◆ Exercise brief ◆
Identify each line below that contains the word "Hsub", and copy it out.

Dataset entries
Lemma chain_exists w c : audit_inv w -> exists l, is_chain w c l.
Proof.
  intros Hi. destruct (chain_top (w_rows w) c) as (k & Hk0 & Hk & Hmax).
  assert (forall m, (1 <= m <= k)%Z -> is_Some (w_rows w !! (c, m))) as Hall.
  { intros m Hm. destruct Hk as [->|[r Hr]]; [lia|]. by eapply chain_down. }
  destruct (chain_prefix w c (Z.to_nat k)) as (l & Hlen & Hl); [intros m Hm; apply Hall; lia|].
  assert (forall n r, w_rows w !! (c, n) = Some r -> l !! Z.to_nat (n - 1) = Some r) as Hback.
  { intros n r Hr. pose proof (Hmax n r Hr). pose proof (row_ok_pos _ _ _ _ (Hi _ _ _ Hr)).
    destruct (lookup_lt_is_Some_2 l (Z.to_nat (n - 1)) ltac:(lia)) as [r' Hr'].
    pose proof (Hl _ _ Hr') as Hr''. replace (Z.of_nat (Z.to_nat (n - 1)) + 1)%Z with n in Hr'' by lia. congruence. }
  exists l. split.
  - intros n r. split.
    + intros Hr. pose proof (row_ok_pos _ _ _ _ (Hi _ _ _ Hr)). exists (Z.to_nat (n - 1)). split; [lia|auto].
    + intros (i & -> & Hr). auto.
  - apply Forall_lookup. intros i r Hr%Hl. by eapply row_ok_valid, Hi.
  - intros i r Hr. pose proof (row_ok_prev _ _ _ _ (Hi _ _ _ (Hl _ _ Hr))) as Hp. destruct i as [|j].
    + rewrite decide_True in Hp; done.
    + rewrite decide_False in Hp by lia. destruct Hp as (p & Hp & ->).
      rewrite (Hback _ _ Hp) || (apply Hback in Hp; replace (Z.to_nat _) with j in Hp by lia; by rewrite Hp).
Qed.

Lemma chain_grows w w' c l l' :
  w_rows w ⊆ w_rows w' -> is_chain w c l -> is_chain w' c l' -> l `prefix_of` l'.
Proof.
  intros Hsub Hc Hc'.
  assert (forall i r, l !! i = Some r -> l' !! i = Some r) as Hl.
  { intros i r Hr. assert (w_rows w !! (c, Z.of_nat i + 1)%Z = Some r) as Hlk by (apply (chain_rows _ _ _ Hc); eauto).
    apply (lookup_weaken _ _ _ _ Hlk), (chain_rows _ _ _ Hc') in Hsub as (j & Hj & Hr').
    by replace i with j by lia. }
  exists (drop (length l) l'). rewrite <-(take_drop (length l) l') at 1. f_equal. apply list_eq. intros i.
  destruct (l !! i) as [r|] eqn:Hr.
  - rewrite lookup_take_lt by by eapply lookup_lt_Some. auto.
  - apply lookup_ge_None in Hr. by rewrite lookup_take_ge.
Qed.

◆ Problem solution ◆
  intros Hsub Hc Hc'.
    apply (lookup_weaken _ _ _ _ Hlk), (chain_rows _ _ _ Hc') in Hsub as (j & Hj & Hr').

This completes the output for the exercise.